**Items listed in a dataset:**
(** The buffer of the caller, if there is one, has room for as many plugins as [*buf] says. *)
Definition plugins_list (req : plugin_list_request) : sst unit :=
  let count := ls_count req in
  do! s <- sget ;
  if negb (bool_decide (sv_state s = SERVER_STATE_RUNNING)) then sfail DICEY_EINVAL else
  do! plugin_count <- count_plugins ;
  if UINT16_MAX <? plugin_count then sfail DICEY_EOVERFLOW else
  if plugin_count =? 0 then match ls_buf req with None => sfault NullDeref | Some _ => write_list (ls_vars req) (Some None) 0 end else
  match ls_buf req with
  | None => write_list (ls_vars req) None plugin_count
  | Some target =>
      if negb (count =? 0) && (count <? plugin_count)
      then sassert (bool_decide (is_Some target)) ;;! write_list (ls_vars req) None plugin_count ;;! sfail DICEY_EOVERFLOW
      else
      if negb (bool_decide (is_Some target)) && negb (e_block_ok E (PLUGIN_INFO_SIZE * plugin_count)) then sfail DICEY_ENOMEM else
      do! infos <- plugin_infos (dicey_client_list_slots (sv_clients s)) ;
      match target with
      | Some room => if room <? plugin_count then sfault OutOfBounds else write_list (ls_vars req) (Some (Some infos)) plugin_count
      | None => write_list (ls_vars req) (Some (Some infos)) plugin_count
      end
  end.

(** [dicey_server_kick] waits for a semaphore that only the loop posts, and the loop is here. *)
Definition plugin_kill_request (name : cstr) : sst unit :=
  do! plugin <- dicey_server_plugin_find_by_name name ;
  match plugin with
  | None => sfail DICEY_EPEER_NOT_FOUND
  | Some c => do! d <- client_read c ; do! s <- sget ; dicey_server_kick E (cd_id d) (sv_next s) ;;! slift OutOfFuel
  end.

(** ** The handshake *)

Definition dicey_server_plugin_handshake_end (c : nat) : sst unit :=
  do! p <- plugin_read c ;
  if negb (bool_decide (pd_state p = PLUGIN_STATE_NAME_ASSIGNED)) then sfail DICEY_EINVAL else
  do! r <- attempt (uv_timer_stop c) ;
  match r with inl _ => sret tt | inr _ => plugin_change_state c PLUGIN_STATE_RUNNING end ;;!
  let err := match r with inl e => e | inr _ => DICEY_OK end in
  do! p <- plugin_read c ;
  match md_out_info (spawn_md p) with Some var => plugin_out (PvInfo var (pd_info p)) | None => sret tt end ;;!
  post_result (spawn_md p) err ;;!
  plugin_upd c (set_md zero_md) ;;!
  match r with inl e => sfail e | inr _ => sret tt end.

Definition plugin_subscribe_to_commands (c : nat) (path : cstr) : sst unit :=
  do! elemdescr <- dicey_element_descriptor_format_to E path PLUGIN_COMMAND_SIGNAL_SEL ;
  match elemdescr with
  | None => sfail DICEY_ENOMEM
  | Some elemdescr => dicey_client_data_subscribe c elemdescr
  end.

(** The path of the new object is returned. *)
Definition dicey_server_plugin_handshake_start (c : nat) (name : option cstr) : sst cstr :=
  match name with
  | None => sfault AssertFailed
  | Some name =>
      if negb (dicey_string_is_valid_plugin_name (Some name)) then sfail DICEY_EPLUGIN_INVALID_NAME else
      do! p <- plugin_read c ;
      if negb (bool_decide (pd_state p = PLUGIN_STATE_SPAWNED)) then sfail DICEY_EINVAL else
      sassert (bool_decide (pi_name (pd_info p) = NullStr)) ;;!
      if negb (p_strdup_ok P name) then sfail DICEY_ENOMEM else
      do! metaplugin_path <- reg (dicey_registry_format_metaname (e_block_ok E) (DICEY_METAPLUGIN_FORMAT name)) ;
      match metaplugin_path with
      | None => sfail DICEY_ENOMEM
      | Some path =>
          reg (dicey_registry_add_object_with (e_object_alloc_ok E) path [DICEY_PLUGIN_TRAIT_NAME]) ;;!
          do! r <- attempt (plugin_subscribe_to_commands c path) ;
          match r with
          | inl e => ignore (reg (dicey_registry_remove_object path)) ;;! sfail e
          | inr _ =>
              plugin_upd c (fun p => set_info (mk_info (AStr name) (pi_path (pd_info p))) p) ;;!
              plugin_change_state c PLUGIN_STATE_NAME_ASSIGNED ;;!
              sret path
          end
      end
  end.

Definition dicey_server_plugin_quitting (c : nat) : sst unit :=
  do! p <- plugin_read c ;
  if negb (bool_decide (pd_state p = PLUGIN_STATE_RUNNING)) then sfail DICEY_EINVAL else
  plugin_change_state c PLUGIN_STATE_QUITTING ;;!
  dicey_client_data_set_state c CLIENT_DATA_STATE_QUITTING ;;!
  uv_timer_start c terminate_timedout.

(** ** Jobs (plugins-work.c) *)

(** The builders a job needs: the tuple, the value of the caller, and the other elements. *)
Definition TUPLE_BUILDER : nat := 0.
Definition VALUE_BUILDER : nat := 1.
Definition ARGUMENT_BUILDER : nat := 2.

Definition PLUGIN_CMD_SEL : dicey_selector := mk_selector (Some DICEY_PLUGIN_TRAIT_NAME) (Some PLUGIN_COMMAND_SIGNAL_NAME).

Definition UINT64_MAX : Z := 18446744073709551615.

Definition TUPLE_ARGS : list dicey_arg := [ArgUnit; ArgU64 UINT64_MAX; ArgByte PLUGIN_COMMAND_HALT].
Definition PLUGIN_CMD_ARG : dicey_arg := ArgTuple TUPLE_ARGS.

(** [dicey_metaname_format_to] on the scratchpad of the server. *)
Definition scratchpad_metaname (name : cstr) : sst (option cstr) :=
  do! s <- sget ;
  do! (path, len) <- slift (dicey_metaname_format_to (e_block_ok E) (Some (scratchpad s)) (DICEY_METAPLUGIN_FORMAT name)) ;
  upd (set_scratchpad len) ;;! sret path.

Definition craft_quit_packet (target : cstr) : sst dicey_packet :=
  do! path <- scratchpad_metaname target ;
  match path with
  | None => sfail DICEY_ENOMEM
  | Some path =>
      built (clean_up (dicey_message_builder_init ;;! dicey_message_builder_begin DICEY_OP_SIGNAL ;;! dicey_message_builder_set_path path ;;!
        dicey_message_builder_set_selector PLUGIN_CMD_SEL ;;! dicey_message_builder_set_value (e_builder_ok E) PLUGIN_CMD_ARG ;;!
        dicey_message_builder_build (e_block_ok E)))
  end.

(** The two elements after the value of the caller. *)
Definition complete_tuple (jid : Z) : bst unit :=
  dicey_value_builder_next (e_builder_ok E) TUPLE_BUILDER ARGUMENT_BUILDER ;;!
  dicey_value_builder_set (e_builder_ok E) ARGUMENT_BUILDER (ArgU64 jid) ;;!
  dicey_value_builder_next (e_builder_ok E) TUPLE_BUILDER ARGUMENT_BUILDER ;;!
  dicey_value_builder_set (e_builder_ok E) ARGUMENT_BUILDER (ArgByte PLUGIN_COMMAND_DO_WORK) ;;!
  dicey_value_builder_tuple_end TUPLE_BUILDER ;;!
  dicey_message_builder_value_end TUPLE_BUILDER.

Definition complete_message (path : cstr) : bst dicey_packet :=
  dicey_message_builder_set_path path ;;! dicey_message_builder_set_selector PLUGIN_CMD_SEL ;;! dicey_message_builder_build (e_block_ok E).

(** A step of a builder: its result, and the builder as it is afterwards. *)
Definition builder_step {A} (wbs : plugin_work_builder_state) (m : bst A) : sst ((dicey_error + A) * plugin_work_builder_state) :=
  let '(r, heap) := m (wbs_heap wbs) in
  do! r <- attempt (slift r) ; sret (r, mk_wbs (wbs_name wbs) heap).

(** The packet of a job, or an error, and what is left of its builder. *)
Definition plugin_work_request_complete (wbs : plugin_work_builder_state) (jid : Z)
    : sst ((dicey_error + dicey_packet) * plugin_work_builder_state) :=
  do! (r, wbs) <- builder_step wbs (complete_tuple jid) ;
  match r with
  | inl e => sret (inl e, wbs)
  | inr _ =>
      do! path <- scratchpad_metaname (wbs_name wbs) ;
      match path with
      | None => sret (inl DICEY_ENOMEM, wbs)
      | Some path => builder_step wbs (complete_message path)
      end
  end.

(** The builder is in memory of its own; discarding it twice does nothing. *)
Definition dicey_server_plugin_work_builder_discard (builder : option plugin_work_builder_state) : res unit :=
  match builder with
  | None => Ok tt
  | Some state => (dicey_message_builder_discard (wbs_heap state)).1
  end.

(** The callback is told; then the name is freed, which is part of the state of the builder. *)
Definition plugin_send_work_data_fail (work : plugin_send_work_data) (builder : option plugin_work_builder_state) (err : dicey_error) : sst unit :=
  call_on_done None (sw_on_done work) None err None (sw_ctx work) ;;!
  do! _ <- slift (dicey_server_plugin_work_builder_discard builder) ;
  sfault InvalidFree.

Definition plugin_issue_quit (md : plugin_quit_metadata) (target : cstr) (client : option nat) : sst unit :=
  if bool_decide (is_Some client) then sfail DICEY_EACCES else
  do! r <- attempt (
    do! plugin <- dicey_server_plugin_find_by_name target ;
    match plugin with
    | None => sfail DICEY_EPEER_NOT_FOUND
    | Some c =>
        do! p <- plugin_read c ;
        if negb (bool_decide (pd_state p = PLUGIN_STATE_RUNNING)) then sfail DICEY_EINVAL else
        plugin_write c (set_md (mk_md None (quit_sem md) (quit_err md) (quit_status md)) p) ;;!
        do! request <- craft_quit_packet target ;
        dicey_server_raise_internal E request ;;!
        dicey_server_plugin_quitting c
    end) ;
  match r with
  | inr _ => sret tt
  | inl err => match quit_sem md with Some sem => plugin_out (PvPosted sem) | None => sret tt end ;;! sfail err
  end.

(** The job is in the list before its signal is raised; the number of the next job changes after. *)
Definition plugin_issue_work (req : plugin_send_work_data) (client : option nat) : sst unit :=
  if bool_decide (is_Some client) then sfail DICEY_EACCES else
  do! target <- dicey_server_plugin_find_by_name (sw_name req) ;
  match target, sw_builder req with
  | None, b => plugin_send_work_data_fail req b DICEY_ENOENT
  | Some _, None => sfault AssertFailed
  | Some c, Some wbs =>
      do! p <- plugin_read c ;
      do! (r, wbs) <- plugin_work_request_complete wbs (next_jid p) ;
      match r with
      | inl err => plugin_send_work_data_fail req (Some wbs) err
      | inr packet =>
          do! _ <- slift (dicey_server_plugin_work_builder_discard (Some wbs)) ;
          do! (entry, l) <- slift (array_append WORK_REQUEST_SIZE (e_block_ok E) (work_list p) (mk_work (next_jid p) (sw_on_done req) (sw_ctx req))) ;
          plugin_write c (set_work_list l p) ;;!
          match entry with
          | None => plugin_send_work_data_fail req None DICEY_ENOMEM
          | Some entry =>
              do! r <- attempt (dicey_server_raise_internal E packet) ;
              match r with
              | inl err =>
                  do! p <- plugin_read c ;
                  do! (_, l) <- slift (array_erase (work_list p) entry) ;
                  plugin_write c (set_work_list l p) ;;!
                  plugin_send_work_data_fail req None err
              | inr _ => plugin_upd c (fun p => set_jid (u64 (next_jid p + 1)) p)
              end
          end
      end
  end.

(** The first job with the number. *)
Fixpoint find_job (jid : Z) (l : list plugin_work_request) (i : nat) : option nat :=
  match l with
  | [] => None
  | job :: l' => if pw_jid job =? jid then Some i else find_job jid l' (S i)
  end.

Definition plugin_work_list_pop_job (list : array_ptr plugin_work_request) (jid : Z)
    : res (option plugin_work_request * array_ptr plugin_work_request) :=
  let! _ := oassert (match list with NoArray => false | _ => true end) in
  let! jobs := array_elements list in
  match find_job jid jobs 0 with
  | None => Ok (None, list)
  | Some i => let! (job, list') := array_erase list i in Ok (Some job, list')
  end.

Definition dicey_server_plugin_report_work_done (c : nat) (jid : Z) (value : dicey_value) : sst unit :=
  do! p <- plugin_read c ;
  sassert (bool_decide (pd_state p = PLUGIN_STATE_RUNNING)) ;;!
  do! (work, l) <- slift (plugin_work_list_pop_job (work_list p) jid) ;
  plugin_write c (set_work_list l p) ;;!
  match work with
  | None => sfail DICEY_ENOENT
  | Some work => plugin_work_request_finish c work DICEY_OK (Some value)
  end.

(** ** Requests to the loop *)

Definition run_plugin_request (req : plugin_request) (client : option nat) : sst unit :=
  match req with
  | spawn_request md path => plugin_spawn md path client
  | kill_request name => plugin_kill_request name
  | list_request req => plugins_list req
  | quit_request md target => plugin_issue_quit md target client
  | work_request data => plugin_issue_work data client
  end.

Definition plugin_submit (req : plugin_request) : sst unit :=
  do! block <- malloc E ;
  match block with
  | None => sfail DICEY_ENOMEM
  | Some _ => dicey_server_submit_request E (mk_loop_request (loop_plugin req) None None)
  end.

Definition plugin_submit_spawn (path : cstr) (extra_md : option plugin_spawn_metadata) : sst unit :=
  plugin_submit (spawn_request (default zero_md extra_md) path).

Definition dicey_server_list_plugins (vars : option nat) (buf : option (option Z)) (count : Z) : sst unit :=
  plugin_submit (list_request (mk_list_request vars buf count)).

Definition dicey_server_plugin_kill (name : cstr) : sst unit := plugin_submit (kill_request name).

Definition dicey_server_spawn_plugin (path : cstr) : sst unit :=
  do! s <- sget ;
  if negb (bool_decide (sv_state s = SERVER_STATE_RUNNING)) then sfail DICEY_EINVAL else plugin_submit_spawn path None.

(** The caller then waits for [sem]; its variables are [info] and [result]. *)
Definition dicey_server_spawn_plugin_and_wait (path : cstr) (info sem result : nat) : sst unit :=
  do! s <- sget ;
  if negb (bool_decide (sv_state s = SERVER_STATE_RUNNING)) then sfail DICEY_EINVAL else
  plugin_submit_spawn path (Some (mk_md (Some info) (Some sem) (Some result) None)).

Definition plugin_request_quit (target : cstr) (extra_md : option plugin_quit_metadata) : sst unit :=
  plugin_submit (quit_request (default (mk_quit_md None None None) extra_md) target).

Definition dicey_server_plugin_quit (name : cstr) : sst unit := plugin_request_quit name None.

(** The caller then waits for [sem] and returns the variable [result]. *)
Definition dicey_server_plugin_quit_and_wait (name : cstr) (sem result : nat) (retval : option nat) : sst unit :=
  plugin_request_quit name (Some (mk_quit_md (Some sem) (Some result) retval)).

Definition plugin_submit_work (work_data : plugin_send_work_data) : sst unit := plugin_submit (work_request work_data).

**TASK STATEMENT:**
Retype the records above, but only those lines that fall between the line containing "((dicey_error + dicey_packet)" and the line containing "None => Ok tt", with both of those lines included, exactly as written.

**SOLVED PROBLEM:**
    : sst ((dicey_error + dicey_packet) * plugin_work_builder_state) :=
  do! (r, wbs) <- builder_step wbs (complete_tuple jid) ;
  match r with
  | inl e => sret (inl e, wbs)
  | inr _ =>
      do! path <- scratchpad_metaname (wbs_name wbs) ;
      match path with
      | None => sret (inl DICEY_ENOMEM, wbs)
      | Some path => builder_step wbs (complete_message path)
      end
  end.

(** The builder is in memory of its own; discarding it twice does nothing. *)
Definition dicey_server_plugin_work_builder_discard (builder : option plugin_work_builder_state) : res unit :=
  match builder with
  | None => Ok tt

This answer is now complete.